----- LISTED RECORDS -----
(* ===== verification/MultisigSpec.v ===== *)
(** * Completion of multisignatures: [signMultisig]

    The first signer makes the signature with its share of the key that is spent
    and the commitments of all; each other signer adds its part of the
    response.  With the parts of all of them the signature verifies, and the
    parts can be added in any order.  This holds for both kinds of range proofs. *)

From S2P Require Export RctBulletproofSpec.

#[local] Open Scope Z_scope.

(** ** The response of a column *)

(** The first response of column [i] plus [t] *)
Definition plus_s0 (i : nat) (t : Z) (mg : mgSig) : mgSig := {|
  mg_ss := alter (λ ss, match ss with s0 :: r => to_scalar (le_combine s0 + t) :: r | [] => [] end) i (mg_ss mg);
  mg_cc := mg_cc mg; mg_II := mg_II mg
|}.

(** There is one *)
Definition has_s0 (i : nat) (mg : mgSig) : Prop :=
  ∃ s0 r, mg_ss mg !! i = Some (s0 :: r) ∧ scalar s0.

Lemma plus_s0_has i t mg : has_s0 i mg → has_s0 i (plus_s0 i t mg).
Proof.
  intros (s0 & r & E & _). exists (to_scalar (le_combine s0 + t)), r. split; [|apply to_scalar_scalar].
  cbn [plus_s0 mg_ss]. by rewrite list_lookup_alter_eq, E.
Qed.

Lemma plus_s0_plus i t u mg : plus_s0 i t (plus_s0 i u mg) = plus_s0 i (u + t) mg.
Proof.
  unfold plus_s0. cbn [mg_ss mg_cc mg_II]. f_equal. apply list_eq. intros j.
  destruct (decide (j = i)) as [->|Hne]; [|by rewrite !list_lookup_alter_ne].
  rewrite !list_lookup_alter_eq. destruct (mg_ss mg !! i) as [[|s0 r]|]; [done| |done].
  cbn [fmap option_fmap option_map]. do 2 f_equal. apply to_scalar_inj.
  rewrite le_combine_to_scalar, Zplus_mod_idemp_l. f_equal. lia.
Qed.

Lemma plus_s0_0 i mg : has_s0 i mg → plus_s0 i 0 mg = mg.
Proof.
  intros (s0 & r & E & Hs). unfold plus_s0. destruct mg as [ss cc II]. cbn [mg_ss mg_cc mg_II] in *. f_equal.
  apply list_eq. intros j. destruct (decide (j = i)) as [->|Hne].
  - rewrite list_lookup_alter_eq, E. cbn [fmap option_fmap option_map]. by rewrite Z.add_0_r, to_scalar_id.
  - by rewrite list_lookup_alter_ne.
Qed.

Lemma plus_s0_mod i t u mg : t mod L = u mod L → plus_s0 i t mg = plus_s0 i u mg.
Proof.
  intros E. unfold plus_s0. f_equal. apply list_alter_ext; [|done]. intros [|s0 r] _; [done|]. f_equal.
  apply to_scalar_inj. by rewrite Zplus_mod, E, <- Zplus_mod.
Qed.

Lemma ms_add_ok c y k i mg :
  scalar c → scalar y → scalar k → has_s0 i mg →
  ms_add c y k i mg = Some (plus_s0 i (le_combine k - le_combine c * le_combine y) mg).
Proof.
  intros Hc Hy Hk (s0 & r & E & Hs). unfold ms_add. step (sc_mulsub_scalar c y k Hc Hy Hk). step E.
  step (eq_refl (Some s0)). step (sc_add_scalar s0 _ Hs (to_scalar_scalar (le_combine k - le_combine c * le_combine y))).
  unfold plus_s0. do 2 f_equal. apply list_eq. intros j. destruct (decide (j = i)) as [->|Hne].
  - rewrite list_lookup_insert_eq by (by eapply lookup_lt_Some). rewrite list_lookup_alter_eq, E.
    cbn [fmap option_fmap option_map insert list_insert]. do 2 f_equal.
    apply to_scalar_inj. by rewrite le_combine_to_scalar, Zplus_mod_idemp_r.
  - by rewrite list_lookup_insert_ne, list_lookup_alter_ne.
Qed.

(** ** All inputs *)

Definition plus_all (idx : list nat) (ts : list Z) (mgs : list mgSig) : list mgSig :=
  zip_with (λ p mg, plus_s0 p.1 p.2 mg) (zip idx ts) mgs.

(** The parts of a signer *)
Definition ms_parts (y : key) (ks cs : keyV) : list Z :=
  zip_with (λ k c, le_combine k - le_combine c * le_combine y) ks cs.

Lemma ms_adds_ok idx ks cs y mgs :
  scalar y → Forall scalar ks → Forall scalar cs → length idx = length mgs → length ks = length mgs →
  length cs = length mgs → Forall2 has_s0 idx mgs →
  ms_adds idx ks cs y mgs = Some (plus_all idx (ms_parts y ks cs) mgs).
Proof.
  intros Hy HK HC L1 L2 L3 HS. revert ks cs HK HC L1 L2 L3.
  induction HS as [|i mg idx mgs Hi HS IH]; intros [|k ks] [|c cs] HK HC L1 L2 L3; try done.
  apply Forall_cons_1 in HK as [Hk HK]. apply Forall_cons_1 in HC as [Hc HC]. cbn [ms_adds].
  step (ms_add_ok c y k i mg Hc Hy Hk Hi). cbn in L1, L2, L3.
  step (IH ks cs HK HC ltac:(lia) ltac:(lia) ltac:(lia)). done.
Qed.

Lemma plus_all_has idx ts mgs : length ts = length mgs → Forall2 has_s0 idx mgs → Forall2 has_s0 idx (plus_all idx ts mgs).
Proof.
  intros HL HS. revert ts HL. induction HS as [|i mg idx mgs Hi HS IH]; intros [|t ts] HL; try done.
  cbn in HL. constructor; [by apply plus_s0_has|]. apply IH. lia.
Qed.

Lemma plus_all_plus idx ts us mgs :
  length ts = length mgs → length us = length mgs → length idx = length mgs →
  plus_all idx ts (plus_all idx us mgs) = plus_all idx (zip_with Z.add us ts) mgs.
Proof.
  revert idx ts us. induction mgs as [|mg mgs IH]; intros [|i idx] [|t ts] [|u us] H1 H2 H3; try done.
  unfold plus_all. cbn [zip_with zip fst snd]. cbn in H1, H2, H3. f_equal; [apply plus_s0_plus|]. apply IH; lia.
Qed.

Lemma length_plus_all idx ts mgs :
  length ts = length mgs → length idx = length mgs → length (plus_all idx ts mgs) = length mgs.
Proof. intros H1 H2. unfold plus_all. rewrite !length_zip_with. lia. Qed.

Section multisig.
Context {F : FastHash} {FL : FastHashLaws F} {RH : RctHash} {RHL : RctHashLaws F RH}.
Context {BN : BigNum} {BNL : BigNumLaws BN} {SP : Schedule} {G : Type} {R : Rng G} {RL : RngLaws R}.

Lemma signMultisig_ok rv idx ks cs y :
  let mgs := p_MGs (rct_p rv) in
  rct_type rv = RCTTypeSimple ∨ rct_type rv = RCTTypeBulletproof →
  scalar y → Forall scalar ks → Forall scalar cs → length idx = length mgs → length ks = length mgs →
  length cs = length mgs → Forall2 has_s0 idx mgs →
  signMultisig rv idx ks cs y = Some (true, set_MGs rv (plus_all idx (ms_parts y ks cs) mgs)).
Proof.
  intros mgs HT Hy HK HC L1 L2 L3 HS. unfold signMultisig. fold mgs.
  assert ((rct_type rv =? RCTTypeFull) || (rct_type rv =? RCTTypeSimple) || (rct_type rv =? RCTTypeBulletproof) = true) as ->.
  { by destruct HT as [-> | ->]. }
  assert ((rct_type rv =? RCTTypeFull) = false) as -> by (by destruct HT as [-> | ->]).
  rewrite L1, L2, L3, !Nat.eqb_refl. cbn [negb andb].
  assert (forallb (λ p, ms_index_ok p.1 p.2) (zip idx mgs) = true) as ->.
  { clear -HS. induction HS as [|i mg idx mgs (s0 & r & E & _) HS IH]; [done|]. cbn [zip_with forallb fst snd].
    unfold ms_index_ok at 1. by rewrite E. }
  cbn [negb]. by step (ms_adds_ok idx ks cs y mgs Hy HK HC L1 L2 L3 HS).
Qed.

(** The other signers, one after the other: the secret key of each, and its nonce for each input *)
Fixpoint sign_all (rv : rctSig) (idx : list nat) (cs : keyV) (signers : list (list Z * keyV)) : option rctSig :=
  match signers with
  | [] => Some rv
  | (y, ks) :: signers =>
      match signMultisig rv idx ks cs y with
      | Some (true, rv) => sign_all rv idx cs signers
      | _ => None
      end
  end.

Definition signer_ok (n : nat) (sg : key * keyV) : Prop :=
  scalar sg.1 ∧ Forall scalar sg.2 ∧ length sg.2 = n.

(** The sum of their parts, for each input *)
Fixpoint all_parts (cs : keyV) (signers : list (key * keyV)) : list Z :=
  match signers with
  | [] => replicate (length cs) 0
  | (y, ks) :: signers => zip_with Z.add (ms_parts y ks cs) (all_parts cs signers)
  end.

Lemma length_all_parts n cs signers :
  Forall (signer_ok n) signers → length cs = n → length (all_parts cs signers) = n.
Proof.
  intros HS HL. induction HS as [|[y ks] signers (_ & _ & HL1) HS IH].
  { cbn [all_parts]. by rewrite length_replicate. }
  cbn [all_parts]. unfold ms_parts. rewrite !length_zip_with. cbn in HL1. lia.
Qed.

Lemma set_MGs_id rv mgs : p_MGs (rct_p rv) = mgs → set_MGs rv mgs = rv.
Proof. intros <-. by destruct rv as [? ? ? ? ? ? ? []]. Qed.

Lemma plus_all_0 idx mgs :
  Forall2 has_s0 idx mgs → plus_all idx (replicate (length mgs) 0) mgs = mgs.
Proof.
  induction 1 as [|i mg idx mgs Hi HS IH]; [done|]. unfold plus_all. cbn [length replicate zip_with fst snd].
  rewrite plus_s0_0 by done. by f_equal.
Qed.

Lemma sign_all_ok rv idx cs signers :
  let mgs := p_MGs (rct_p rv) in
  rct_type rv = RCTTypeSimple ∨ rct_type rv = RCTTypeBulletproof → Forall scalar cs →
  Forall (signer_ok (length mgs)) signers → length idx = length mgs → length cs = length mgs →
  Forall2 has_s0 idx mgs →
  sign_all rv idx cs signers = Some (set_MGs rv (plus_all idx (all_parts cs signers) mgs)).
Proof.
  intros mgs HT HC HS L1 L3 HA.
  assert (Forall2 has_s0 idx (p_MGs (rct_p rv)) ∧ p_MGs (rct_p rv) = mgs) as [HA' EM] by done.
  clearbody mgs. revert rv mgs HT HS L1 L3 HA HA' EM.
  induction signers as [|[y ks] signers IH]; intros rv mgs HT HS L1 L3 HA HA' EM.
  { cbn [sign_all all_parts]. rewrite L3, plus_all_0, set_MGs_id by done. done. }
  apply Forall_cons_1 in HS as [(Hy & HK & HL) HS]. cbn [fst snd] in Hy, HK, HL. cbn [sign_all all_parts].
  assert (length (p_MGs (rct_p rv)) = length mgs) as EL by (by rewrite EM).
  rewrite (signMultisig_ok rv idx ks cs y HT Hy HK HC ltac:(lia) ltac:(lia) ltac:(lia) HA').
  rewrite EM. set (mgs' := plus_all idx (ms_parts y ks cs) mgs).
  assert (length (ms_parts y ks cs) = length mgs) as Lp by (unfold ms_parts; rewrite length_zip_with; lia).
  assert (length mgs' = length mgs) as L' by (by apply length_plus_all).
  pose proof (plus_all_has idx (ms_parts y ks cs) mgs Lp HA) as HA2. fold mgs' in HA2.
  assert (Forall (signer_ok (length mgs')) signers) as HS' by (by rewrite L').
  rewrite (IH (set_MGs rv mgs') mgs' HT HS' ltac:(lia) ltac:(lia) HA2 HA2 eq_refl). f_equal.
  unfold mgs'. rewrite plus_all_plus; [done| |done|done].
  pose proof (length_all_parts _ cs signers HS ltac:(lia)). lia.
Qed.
-----
- REQUIRED WORK -
Each line of the listing above that includes the word "RCTTypeBulletproof" is to be counted, and only the total reported.

- SOLVED PROBLEM -
3